▶ What is expected
Go through the entries below and print, exactly, the lines starting at the one with "- rewrite <- (Z.mod_small" and ending at the one with "Lemma ul_eq q", keeping both ends and no others.

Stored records
━━━━━━━━━━━━━━━━━━━━
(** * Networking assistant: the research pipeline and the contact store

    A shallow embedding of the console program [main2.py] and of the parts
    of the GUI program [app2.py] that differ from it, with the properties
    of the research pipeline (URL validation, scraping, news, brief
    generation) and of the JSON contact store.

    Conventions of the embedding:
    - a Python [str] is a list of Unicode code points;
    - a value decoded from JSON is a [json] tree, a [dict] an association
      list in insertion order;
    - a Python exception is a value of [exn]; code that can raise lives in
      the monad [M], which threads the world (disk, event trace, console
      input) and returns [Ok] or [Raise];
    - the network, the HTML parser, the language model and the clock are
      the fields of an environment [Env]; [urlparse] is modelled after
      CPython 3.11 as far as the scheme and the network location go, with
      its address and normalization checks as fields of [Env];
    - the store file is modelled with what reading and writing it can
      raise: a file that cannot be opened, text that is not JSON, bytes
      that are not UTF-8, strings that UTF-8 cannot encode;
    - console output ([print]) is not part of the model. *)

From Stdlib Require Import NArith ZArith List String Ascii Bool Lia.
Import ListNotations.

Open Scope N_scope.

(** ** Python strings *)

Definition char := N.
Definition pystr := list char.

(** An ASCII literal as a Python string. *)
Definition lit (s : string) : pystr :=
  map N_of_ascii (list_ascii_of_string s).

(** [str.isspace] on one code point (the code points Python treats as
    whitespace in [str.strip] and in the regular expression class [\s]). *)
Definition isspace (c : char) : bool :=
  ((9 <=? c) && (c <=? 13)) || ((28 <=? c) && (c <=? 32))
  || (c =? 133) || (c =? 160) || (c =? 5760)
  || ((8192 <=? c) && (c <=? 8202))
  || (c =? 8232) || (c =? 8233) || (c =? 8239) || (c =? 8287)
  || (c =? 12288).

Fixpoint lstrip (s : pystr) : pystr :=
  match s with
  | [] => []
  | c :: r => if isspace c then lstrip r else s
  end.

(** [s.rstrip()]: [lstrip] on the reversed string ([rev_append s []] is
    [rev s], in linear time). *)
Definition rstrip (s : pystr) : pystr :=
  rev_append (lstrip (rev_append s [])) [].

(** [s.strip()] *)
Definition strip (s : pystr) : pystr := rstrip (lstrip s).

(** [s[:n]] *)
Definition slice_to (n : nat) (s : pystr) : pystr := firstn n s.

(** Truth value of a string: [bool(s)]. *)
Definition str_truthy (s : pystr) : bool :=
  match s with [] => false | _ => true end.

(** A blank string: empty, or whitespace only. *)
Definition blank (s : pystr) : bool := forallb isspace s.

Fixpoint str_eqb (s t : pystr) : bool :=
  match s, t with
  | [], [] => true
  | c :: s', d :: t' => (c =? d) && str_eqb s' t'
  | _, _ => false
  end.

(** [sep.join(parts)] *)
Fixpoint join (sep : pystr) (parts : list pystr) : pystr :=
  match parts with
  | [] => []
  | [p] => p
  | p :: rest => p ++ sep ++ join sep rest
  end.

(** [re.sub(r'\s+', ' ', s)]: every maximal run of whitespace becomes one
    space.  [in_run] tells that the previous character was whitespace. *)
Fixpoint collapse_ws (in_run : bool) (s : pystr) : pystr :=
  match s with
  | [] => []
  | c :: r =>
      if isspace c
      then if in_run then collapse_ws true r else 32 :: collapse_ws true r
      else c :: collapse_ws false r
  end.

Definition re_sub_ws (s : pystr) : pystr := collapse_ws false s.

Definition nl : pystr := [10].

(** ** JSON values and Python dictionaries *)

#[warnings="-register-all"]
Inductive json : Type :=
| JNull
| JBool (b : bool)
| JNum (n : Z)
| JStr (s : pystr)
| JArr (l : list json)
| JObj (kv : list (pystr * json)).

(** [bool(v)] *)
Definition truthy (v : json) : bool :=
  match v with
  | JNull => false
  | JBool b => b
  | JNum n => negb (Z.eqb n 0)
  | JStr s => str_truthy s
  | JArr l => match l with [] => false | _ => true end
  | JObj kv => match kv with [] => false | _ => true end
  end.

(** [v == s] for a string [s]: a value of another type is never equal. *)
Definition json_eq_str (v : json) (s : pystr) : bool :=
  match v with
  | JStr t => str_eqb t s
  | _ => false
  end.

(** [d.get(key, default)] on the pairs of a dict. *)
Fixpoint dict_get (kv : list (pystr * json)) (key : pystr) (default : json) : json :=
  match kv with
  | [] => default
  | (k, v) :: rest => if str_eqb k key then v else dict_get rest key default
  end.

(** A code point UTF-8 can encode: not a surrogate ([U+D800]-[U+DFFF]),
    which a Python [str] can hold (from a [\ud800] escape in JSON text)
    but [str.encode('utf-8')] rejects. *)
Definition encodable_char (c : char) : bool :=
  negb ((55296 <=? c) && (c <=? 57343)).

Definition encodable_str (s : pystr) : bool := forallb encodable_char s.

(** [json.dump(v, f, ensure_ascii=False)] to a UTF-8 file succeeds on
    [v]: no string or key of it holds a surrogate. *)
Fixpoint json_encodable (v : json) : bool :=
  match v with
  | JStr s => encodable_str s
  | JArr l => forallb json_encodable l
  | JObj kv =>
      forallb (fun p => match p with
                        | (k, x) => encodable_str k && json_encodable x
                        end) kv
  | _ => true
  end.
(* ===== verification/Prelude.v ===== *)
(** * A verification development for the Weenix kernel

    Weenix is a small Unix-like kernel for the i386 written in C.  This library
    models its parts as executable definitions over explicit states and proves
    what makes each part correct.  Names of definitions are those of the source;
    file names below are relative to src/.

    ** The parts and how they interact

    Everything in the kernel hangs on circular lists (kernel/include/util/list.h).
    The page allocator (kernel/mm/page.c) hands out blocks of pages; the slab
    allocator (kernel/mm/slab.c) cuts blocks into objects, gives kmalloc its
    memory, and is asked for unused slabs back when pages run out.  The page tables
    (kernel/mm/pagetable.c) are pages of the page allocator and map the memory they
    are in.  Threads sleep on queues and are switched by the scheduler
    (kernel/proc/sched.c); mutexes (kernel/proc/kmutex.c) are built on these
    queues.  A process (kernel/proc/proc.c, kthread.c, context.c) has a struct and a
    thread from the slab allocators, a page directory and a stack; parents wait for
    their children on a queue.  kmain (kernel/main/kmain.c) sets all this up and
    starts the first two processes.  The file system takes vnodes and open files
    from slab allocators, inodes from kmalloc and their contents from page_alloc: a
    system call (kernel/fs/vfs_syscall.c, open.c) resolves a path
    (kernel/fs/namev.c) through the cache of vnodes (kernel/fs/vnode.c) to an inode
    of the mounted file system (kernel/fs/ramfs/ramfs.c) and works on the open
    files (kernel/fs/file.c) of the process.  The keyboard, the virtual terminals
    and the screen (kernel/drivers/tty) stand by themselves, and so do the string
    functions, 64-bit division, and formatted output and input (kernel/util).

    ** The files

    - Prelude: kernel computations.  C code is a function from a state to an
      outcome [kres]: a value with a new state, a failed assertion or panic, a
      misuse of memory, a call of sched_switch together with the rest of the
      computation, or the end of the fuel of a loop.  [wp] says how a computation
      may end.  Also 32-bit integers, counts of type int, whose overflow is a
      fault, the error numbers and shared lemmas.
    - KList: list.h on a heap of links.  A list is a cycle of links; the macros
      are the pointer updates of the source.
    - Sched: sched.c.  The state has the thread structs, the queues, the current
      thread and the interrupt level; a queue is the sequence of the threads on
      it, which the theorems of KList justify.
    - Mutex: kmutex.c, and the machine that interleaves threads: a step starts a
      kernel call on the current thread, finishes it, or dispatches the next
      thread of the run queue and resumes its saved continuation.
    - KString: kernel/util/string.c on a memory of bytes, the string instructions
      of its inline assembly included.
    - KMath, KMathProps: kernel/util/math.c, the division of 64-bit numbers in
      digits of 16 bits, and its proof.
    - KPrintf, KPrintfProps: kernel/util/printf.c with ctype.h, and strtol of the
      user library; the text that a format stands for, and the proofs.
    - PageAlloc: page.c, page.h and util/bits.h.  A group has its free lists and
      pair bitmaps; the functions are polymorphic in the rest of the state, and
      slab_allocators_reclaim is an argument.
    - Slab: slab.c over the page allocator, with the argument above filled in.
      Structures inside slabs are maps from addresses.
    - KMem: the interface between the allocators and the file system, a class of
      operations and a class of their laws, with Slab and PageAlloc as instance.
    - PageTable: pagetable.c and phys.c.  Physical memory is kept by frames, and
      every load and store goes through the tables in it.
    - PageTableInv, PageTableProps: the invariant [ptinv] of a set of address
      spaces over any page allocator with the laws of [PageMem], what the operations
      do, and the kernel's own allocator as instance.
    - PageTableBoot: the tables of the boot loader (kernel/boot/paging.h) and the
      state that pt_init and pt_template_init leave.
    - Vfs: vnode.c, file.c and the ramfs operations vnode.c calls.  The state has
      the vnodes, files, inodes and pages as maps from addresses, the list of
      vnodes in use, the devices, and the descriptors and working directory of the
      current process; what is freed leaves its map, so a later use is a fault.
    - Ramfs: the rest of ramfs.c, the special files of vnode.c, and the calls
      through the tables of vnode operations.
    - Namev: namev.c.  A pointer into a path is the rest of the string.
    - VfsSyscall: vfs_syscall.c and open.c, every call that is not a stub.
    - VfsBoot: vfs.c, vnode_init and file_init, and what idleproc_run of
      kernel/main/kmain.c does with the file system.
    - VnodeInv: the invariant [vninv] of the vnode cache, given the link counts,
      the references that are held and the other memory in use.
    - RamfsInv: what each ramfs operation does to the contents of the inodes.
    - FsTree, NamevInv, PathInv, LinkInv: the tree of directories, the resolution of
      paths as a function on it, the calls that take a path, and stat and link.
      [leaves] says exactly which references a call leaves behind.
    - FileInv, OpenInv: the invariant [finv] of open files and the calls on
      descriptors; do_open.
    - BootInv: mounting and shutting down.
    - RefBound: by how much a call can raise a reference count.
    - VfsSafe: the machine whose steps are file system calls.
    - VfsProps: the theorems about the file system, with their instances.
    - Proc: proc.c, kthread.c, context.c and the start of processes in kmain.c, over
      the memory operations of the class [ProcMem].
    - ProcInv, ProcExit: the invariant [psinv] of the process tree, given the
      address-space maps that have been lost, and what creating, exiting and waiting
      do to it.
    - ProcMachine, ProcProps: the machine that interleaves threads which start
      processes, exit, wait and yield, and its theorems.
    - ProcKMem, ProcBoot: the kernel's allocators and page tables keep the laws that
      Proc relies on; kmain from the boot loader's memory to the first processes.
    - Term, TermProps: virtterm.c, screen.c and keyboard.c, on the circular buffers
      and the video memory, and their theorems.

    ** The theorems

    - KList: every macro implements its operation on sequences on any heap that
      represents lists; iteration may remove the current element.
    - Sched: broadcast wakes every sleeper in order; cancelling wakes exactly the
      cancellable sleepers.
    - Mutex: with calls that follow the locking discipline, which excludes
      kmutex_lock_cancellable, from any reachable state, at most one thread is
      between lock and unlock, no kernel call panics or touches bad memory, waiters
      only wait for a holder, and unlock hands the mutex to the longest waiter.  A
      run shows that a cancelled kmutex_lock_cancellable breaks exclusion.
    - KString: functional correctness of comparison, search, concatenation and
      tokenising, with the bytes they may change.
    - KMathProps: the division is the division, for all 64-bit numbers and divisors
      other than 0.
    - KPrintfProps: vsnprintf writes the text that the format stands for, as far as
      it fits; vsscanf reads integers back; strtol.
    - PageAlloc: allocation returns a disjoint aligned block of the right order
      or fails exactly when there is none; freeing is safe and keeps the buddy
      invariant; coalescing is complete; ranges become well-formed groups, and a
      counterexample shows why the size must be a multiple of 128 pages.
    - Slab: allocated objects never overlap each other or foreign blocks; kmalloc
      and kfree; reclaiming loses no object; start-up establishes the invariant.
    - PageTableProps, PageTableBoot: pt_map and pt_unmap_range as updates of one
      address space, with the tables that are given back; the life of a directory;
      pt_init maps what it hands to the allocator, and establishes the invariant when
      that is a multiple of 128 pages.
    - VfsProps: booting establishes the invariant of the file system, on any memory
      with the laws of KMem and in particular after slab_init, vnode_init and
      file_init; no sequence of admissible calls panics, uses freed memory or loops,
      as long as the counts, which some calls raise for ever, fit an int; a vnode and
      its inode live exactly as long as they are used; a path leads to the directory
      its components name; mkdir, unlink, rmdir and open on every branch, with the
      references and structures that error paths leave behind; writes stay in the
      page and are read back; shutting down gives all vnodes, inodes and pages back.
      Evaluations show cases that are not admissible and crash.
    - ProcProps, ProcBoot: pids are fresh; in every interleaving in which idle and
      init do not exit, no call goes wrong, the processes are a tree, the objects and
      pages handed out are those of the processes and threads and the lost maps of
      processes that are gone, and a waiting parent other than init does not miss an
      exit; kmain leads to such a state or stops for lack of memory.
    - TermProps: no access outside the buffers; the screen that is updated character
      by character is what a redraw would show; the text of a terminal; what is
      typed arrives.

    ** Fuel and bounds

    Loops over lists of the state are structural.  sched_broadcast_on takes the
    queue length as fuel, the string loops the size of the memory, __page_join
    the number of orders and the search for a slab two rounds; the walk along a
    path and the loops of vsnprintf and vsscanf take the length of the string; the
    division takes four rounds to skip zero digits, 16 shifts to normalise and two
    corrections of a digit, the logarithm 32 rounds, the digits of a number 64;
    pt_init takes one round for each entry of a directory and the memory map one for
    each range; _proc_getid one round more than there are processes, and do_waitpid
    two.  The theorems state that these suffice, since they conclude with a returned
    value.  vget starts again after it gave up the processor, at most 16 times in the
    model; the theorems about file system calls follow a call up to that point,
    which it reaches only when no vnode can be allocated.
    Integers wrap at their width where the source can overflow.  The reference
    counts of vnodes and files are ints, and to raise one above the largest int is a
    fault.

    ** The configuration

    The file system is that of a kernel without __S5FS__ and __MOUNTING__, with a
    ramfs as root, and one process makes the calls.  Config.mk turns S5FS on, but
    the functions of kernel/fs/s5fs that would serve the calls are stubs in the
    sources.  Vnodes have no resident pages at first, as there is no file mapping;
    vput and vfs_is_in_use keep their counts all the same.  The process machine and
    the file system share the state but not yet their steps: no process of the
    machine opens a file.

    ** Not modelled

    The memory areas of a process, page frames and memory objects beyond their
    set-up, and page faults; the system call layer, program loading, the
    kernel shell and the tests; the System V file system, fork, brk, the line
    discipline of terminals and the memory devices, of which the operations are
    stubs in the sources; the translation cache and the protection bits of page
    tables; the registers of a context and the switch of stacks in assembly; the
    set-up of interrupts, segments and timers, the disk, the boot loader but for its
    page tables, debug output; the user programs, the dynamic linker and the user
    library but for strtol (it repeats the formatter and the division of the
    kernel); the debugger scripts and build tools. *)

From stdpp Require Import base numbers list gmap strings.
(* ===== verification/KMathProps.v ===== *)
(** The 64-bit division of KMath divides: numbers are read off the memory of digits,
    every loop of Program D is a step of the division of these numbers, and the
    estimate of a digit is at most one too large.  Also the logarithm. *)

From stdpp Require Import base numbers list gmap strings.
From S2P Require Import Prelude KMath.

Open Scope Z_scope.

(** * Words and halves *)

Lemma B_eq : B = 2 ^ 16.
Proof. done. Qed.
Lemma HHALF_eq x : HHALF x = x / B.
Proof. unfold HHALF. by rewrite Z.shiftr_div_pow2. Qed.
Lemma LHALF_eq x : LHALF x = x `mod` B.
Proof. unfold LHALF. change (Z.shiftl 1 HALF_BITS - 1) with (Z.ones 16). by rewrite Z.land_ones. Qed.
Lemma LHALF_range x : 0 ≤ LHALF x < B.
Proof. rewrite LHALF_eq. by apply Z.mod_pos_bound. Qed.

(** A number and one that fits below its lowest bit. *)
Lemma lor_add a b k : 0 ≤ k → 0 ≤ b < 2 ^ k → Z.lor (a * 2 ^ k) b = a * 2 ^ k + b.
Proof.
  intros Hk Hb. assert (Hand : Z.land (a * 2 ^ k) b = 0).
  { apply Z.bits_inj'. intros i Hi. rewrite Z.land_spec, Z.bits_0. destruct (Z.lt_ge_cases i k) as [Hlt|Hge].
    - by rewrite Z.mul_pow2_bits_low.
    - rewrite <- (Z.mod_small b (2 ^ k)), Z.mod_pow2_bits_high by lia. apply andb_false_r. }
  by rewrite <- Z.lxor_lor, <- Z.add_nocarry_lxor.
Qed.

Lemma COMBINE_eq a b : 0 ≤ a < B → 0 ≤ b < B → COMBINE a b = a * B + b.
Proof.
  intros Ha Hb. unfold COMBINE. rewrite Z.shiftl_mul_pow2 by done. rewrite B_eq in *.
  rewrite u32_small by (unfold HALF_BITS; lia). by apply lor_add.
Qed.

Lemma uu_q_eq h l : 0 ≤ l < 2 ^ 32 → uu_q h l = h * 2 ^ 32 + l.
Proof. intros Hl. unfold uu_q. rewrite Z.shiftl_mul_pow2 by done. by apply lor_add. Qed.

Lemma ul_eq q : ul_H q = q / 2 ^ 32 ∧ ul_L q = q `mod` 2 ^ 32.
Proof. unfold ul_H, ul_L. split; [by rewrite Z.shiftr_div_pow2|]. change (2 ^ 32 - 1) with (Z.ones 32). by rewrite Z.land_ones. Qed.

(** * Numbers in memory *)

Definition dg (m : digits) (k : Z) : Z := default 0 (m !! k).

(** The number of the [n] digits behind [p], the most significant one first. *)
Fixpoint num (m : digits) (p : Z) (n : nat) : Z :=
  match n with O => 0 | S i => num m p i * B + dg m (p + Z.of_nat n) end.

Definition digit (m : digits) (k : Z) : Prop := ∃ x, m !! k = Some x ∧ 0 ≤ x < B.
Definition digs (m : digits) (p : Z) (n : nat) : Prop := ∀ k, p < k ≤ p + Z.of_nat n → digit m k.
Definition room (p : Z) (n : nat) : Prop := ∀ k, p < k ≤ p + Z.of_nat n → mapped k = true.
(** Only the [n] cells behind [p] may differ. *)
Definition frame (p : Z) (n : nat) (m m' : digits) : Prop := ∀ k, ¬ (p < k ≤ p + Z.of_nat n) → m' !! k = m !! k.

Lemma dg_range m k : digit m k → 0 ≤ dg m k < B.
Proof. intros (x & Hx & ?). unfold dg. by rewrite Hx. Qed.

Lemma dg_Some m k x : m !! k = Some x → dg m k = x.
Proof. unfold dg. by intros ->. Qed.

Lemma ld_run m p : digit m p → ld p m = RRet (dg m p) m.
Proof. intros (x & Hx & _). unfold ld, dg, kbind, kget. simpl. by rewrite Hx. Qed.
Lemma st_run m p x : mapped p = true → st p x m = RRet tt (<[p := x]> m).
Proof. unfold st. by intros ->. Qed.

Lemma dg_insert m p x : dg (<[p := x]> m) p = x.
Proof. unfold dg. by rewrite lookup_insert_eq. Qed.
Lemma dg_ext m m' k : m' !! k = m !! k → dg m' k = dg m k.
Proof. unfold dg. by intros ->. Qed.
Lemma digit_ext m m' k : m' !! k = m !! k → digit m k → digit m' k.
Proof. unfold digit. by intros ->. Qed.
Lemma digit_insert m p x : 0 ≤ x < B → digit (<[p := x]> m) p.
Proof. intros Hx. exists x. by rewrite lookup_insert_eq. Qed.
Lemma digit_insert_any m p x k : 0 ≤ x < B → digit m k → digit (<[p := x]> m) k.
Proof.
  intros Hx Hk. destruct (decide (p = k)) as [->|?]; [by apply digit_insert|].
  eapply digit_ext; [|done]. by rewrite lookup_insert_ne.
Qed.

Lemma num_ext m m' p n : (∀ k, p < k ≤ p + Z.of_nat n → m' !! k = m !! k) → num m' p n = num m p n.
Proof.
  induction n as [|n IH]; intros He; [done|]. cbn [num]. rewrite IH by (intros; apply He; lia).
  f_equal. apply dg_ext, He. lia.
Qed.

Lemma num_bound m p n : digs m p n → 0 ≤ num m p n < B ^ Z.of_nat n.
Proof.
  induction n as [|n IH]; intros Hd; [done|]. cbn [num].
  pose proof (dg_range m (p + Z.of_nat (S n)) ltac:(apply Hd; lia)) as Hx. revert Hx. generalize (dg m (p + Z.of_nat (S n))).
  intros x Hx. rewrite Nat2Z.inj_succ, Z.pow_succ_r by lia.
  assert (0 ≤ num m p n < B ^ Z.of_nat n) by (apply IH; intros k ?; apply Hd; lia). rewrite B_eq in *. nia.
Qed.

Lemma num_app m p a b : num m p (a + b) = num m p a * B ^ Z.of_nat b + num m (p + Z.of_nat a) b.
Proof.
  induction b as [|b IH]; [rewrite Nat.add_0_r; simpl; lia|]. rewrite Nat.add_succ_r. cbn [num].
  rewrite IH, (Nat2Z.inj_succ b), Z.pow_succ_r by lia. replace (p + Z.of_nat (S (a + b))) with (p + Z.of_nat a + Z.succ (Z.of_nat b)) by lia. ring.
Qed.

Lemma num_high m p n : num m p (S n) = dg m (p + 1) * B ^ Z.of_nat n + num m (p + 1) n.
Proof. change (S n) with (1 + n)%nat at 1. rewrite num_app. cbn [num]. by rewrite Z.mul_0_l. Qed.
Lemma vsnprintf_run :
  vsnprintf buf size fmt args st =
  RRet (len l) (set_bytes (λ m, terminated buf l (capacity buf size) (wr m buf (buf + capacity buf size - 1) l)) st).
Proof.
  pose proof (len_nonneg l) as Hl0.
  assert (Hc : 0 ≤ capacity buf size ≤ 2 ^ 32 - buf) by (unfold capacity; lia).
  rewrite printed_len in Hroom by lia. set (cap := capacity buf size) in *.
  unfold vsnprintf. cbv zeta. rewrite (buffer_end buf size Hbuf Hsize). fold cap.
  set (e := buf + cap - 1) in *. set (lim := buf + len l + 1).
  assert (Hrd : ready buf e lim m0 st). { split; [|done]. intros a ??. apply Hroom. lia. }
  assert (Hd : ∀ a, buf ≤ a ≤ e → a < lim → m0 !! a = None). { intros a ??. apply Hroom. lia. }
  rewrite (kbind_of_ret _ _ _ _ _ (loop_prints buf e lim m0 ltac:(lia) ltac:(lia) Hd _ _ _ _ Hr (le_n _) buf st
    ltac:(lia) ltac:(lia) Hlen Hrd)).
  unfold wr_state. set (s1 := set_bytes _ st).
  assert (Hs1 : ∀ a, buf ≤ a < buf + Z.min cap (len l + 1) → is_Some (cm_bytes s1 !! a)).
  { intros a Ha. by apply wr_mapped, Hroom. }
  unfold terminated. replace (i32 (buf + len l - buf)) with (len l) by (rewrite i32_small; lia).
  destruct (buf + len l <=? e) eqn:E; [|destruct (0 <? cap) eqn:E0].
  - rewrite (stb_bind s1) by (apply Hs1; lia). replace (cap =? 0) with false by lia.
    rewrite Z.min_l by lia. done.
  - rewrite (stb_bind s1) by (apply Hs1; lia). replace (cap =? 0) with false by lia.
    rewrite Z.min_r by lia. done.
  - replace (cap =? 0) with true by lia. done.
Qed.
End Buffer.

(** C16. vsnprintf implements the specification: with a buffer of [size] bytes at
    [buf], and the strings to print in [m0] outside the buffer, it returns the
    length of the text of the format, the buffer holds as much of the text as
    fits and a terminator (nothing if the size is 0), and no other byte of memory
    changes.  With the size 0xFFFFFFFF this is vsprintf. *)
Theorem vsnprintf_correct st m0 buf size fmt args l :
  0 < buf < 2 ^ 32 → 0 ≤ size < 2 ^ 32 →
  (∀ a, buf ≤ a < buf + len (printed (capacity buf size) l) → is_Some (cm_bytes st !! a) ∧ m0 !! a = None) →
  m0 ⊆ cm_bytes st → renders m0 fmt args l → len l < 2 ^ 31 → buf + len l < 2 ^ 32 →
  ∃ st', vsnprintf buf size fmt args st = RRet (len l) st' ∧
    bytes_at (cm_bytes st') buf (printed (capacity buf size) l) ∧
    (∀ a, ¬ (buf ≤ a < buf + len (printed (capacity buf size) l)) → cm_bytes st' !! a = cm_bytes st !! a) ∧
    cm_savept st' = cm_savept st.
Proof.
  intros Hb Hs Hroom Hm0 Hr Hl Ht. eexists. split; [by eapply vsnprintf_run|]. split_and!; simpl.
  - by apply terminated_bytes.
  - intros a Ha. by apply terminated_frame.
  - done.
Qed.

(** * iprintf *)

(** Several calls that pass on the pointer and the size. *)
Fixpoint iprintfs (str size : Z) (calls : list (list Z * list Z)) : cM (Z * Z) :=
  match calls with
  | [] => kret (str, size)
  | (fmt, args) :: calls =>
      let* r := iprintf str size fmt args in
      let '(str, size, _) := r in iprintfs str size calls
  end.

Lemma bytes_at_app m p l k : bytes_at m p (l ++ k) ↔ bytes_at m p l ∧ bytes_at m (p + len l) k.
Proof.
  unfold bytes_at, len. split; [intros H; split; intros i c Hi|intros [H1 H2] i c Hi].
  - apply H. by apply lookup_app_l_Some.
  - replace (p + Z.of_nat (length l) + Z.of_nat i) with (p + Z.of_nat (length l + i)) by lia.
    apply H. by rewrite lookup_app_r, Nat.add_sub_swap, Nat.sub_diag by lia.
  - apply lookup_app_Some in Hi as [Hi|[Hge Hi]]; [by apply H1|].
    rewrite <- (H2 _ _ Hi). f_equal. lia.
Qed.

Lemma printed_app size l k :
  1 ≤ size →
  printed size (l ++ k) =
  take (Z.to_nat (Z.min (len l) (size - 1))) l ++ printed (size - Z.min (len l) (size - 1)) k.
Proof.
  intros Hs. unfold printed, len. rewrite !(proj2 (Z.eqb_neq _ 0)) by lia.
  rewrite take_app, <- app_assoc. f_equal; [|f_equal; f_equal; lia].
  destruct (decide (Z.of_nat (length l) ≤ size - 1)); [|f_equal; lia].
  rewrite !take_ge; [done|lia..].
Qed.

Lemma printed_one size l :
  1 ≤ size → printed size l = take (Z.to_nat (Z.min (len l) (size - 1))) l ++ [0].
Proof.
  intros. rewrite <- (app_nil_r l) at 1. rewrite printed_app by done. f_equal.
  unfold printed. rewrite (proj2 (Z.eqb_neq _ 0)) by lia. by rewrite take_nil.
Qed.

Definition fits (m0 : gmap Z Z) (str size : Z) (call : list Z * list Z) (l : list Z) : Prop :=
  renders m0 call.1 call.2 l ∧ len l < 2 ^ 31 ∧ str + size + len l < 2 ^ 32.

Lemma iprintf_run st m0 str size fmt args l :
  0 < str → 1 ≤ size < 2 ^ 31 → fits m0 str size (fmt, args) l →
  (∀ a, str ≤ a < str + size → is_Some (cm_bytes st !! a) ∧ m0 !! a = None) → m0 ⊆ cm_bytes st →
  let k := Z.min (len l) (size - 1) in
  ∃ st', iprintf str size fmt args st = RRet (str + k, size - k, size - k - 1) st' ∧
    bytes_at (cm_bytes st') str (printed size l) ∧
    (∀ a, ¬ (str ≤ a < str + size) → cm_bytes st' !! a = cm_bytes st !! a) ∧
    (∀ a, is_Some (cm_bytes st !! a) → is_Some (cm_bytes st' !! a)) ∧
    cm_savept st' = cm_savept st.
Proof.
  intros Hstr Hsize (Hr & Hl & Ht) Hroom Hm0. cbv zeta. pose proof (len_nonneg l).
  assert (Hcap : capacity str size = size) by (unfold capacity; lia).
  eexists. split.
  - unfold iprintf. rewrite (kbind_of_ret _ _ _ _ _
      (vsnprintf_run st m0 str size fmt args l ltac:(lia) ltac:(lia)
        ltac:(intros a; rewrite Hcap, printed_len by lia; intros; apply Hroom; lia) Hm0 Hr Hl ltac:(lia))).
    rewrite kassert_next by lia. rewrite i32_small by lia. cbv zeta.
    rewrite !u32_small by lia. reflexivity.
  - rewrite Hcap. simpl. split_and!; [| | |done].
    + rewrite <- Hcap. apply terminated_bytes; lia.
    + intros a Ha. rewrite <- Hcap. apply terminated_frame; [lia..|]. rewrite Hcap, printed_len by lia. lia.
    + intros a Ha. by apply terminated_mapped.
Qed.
━━━━━━━━━━━━━━━━━━━━
▶ Output below
    - rewrite <- (Z.mod_small b (2 ^ k)), Z.mod_pow2_bits_high by lia. apply andb_false_r. }
  by rewrite <- Z.lxor_lor, <- Z.add_nocarry_lxor.
Qed.

Lemma COMBINE_eq a b : 0 ≤ a < B → 0 ≤ b < B → COMBINE a b = a * B + b.
Proof.
  intros Ha Hb. unfold COMBINE. rewrite Z.shiftl_mul_pow2 by done. rewrite B_eq in *.
  rewrite u32_small by (unfold HALF_BITS; lia). by apply lor_add.
Qed.

Lemma uu_q_eq h l : 0 ≤ l < 2 ^ 32 → uu_q h l = h * 2 ^ 32 + l.
Proof. intros Hl. unfold uu_q. rewrite Z.shiftl_mul_pow2 by done. by apply lor_add. Qed.

Lemma ul_eq q : ul_H q = q / 2 ^ 32 ∧ ul_L q = q `mod` 2 ^ 32.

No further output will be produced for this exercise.